== TASK STATEMENT ==
Retype the entries. Match them exactly.

Saved data entries
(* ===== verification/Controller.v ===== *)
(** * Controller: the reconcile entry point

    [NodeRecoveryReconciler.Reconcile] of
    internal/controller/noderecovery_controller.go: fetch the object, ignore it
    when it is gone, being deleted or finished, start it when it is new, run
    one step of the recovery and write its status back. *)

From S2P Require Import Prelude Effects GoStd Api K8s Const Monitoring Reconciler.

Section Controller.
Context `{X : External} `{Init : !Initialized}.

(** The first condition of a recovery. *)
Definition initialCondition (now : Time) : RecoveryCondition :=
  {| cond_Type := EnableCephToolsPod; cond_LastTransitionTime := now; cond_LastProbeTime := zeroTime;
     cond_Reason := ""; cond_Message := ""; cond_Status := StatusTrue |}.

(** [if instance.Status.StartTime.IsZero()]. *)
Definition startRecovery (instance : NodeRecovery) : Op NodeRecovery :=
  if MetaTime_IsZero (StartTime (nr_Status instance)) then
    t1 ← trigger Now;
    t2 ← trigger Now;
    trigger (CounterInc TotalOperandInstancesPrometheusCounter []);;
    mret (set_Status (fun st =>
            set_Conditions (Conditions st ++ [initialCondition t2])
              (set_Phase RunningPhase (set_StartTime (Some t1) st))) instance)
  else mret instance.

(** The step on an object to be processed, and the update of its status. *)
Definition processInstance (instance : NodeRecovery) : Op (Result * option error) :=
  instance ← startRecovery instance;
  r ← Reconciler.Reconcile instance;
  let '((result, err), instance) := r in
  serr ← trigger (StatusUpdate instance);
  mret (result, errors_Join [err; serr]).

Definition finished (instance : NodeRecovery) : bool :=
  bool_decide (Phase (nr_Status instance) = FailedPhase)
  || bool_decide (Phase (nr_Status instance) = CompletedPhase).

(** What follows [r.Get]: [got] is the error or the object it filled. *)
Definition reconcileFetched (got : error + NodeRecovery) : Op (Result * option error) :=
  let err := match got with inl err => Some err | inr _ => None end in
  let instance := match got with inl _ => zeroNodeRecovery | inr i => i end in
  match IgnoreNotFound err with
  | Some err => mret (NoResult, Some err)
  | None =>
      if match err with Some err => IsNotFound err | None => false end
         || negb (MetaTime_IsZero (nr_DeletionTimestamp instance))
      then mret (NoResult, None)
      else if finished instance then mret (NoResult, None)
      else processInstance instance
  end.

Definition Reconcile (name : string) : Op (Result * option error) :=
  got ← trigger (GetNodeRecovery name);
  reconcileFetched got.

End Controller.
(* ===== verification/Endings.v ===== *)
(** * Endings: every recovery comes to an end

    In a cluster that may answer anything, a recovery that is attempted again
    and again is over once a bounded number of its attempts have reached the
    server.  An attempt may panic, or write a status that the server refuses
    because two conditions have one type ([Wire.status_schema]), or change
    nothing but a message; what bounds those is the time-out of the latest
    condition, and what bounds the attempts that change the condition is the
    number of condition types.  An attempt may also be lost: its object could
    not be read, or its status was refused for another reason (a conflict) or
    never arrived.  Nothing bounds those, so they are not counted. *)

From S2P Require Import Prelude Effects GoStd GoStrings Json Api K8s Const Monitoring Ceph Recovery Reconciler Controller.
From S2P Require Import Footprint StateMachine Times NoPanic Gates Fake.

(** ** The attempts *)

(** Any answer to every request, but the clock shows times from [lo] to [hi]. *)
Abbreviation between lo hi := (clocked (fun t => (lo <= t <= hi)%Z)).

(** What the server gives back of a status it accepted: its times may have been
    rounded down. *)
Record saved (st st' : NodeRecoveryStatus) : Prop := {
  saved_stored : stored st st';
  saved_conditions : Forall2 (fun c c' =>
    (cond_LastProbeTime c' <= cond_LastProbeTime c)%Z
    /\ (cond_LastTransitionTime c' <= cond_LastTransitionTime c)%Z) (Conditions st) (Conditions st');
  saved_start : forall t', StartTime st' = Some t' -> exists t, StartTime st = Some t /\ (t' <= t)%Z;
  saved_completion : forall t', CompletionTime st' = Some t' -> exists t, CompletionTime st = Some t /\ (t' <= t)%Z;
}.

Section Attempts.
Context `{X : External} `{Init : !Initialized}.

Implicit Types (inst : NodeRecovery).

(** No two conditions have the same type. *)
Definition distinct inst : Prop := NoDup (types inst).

== TASK SOLUTION ==
(* ===== verification/Controller.v ===== *)
(** * Controller: the reconcile entry point

    [NodeRecoveryReconciler.Reconcile] of
    internal/controller/noderecovery_controller.go: fetch the object, ignore it
    when it is gone, being deleted or finished, start it when it is new, run
    one step of the recovery and write its status back. *)

From S2P Require Import Prelude Effects GoStd Api K8s Const Monitoring Reconciler.

Section Controller.
Context `{X : External} `{Init : !Initialized}.

(** The first condition of a recovery. *)
Definition initialCondition (now : Time) : RecoveryCondition :=
  {| cond_Type := EnableCephToolsPod; cond_LastTransitionTime := now; cond_LastProbeTime := zeroTime;
     cond_Reason := ""; cond_Message := ""; cond_Status := StatusTrue |}.

(** [if instance.Status.StartTime.IsZero()]. *)
Definition startRecovery (instance : NodeRecovery) : Op NodeRecovery :=
  if MetaTime_IsZero (StartTime (nr_Status instance)) then
    t1 ← trigger Now;
    t2 ← trigger Now;
    trigger (CounterInc TotalOperandInstancesPrometheusCounter []);;
    mret (set_Status (fun st =>
            set_Conditions (Conditions st ++ [initialCondition t2])
              (set_Phase RunningPhase (set_StartTime (Some t1) st))) instance)
  else mret instance.

(** The step on an object to be processed, and the update of its status. *)
Definition processInstance (instance : NodeRecovery) : Op (Result * option error) :=
  instance ← startRecovery instance;
  r ← Reconciler.Reconcile instance;
  let '((result, err), instance) := r in
  serr ← trigger (StatusUpdate instance);
  mret (result, errors_Join [err; serr]).

Definition finished (instance : NodeRecovery) : bool :=
  bool_decide (Phase (nr_Status instance) = FailedPhase)
  || bool_decide (Phase (nr_Status instance) = CompletedPhase).

(** What follows [r.Get]: [got] is the error or the object it filled. *)
Definition reconcileFetched (got : error + NodeRecovery) : Op (Result * option error) :=
  let err := match got with inl err => Some err | inr _ => None end in
  let instance := match got with inl _ => zeroNodeRecovery | inr i => i end in
  match IgnoreNotFound err with
  | Some err => mret (NoResult, Some err)
  | None =>
      if match err with Some err => IsNotFound err | None => false end
         || negb (MetaTime_IsZero (nr_DeletionTimestamp instance))
      then mret (NoResult, None)
      else if finished instance then mret (NoResult, None)
      else processInstance instance
  end.

Definition Reconcile (name : string) : Op (Result * option error) :=
  got ← trigger (GetNodeRecovery name);
  reconcileFetched got.

End Controller.
(* ===== verification/Endings.v ===== *)
(** * Endings: every recovery comes to an end

    In a cluster that may answer anything, a recovery that is attempted again
    and again is over once a bounded number of its attempts have reached the
    server.  An attempt may panic, or write a status that the server refuses
    because two conditions have one type ([Wire.status_schema]), or change
    nothing but a message; what bounds those is the time-out of the latest
    condition, and what bounds the attempts that change the condition is the
    number of condition types.  An attempt may also be lost: its object could
    not be read, or its status was refused for another reason (a conflict) or
    never arrived.  Nothing bounds those, so they are not counted. *)

From S2P Require Import Prelude Effects GoStd GoStrings Json Api K8s Const Monitoring Ceph Recovery Reconciler Controller.
From S2P Require Import Footprint StateMachine Times NoPanic Gates Fake.

(** ** The attempts *)

(** Any answer to every request, but the clock shows times from [lo] to [hi]. *)
Abbreviation between lo hi := (clocked (fun t => (lo <= t <= hi)%Z)).

(** What the server gives back of a status it accepted: its times may have been
    rounded down. *)
Record saved (st st' : NodeRecoveryStatus) : Prop := {
  saved_stored : stored st st';
  saved_conditions : Forall2 (fun c c' =>
    (cond_LastProbeTime c' <= cond_LastProbeTime c)%Z
    /\ (cond_LastTransitionTime c' <= cond_LastTransitionTime c)%Z) (Conditions st) (Conditions st');
  saved_start : forall t', StartTime st' = Some t' -> exists t, StartTime st = Some t /\ (t' <= t)%Z;
  saved_completion : forall t', CompletionTime st' = Some t' -> exists t, CompletionTime st = Some t /\ (t' <= t)%Z;
}.

Section Attempts.
Context `{X : External} `{Init : !Initialized}.

Implicit Types (inst : NodeRecovery).

(** No two conditions have the same type. *)
Definition distinct inst : Prop := NoDup (types inst).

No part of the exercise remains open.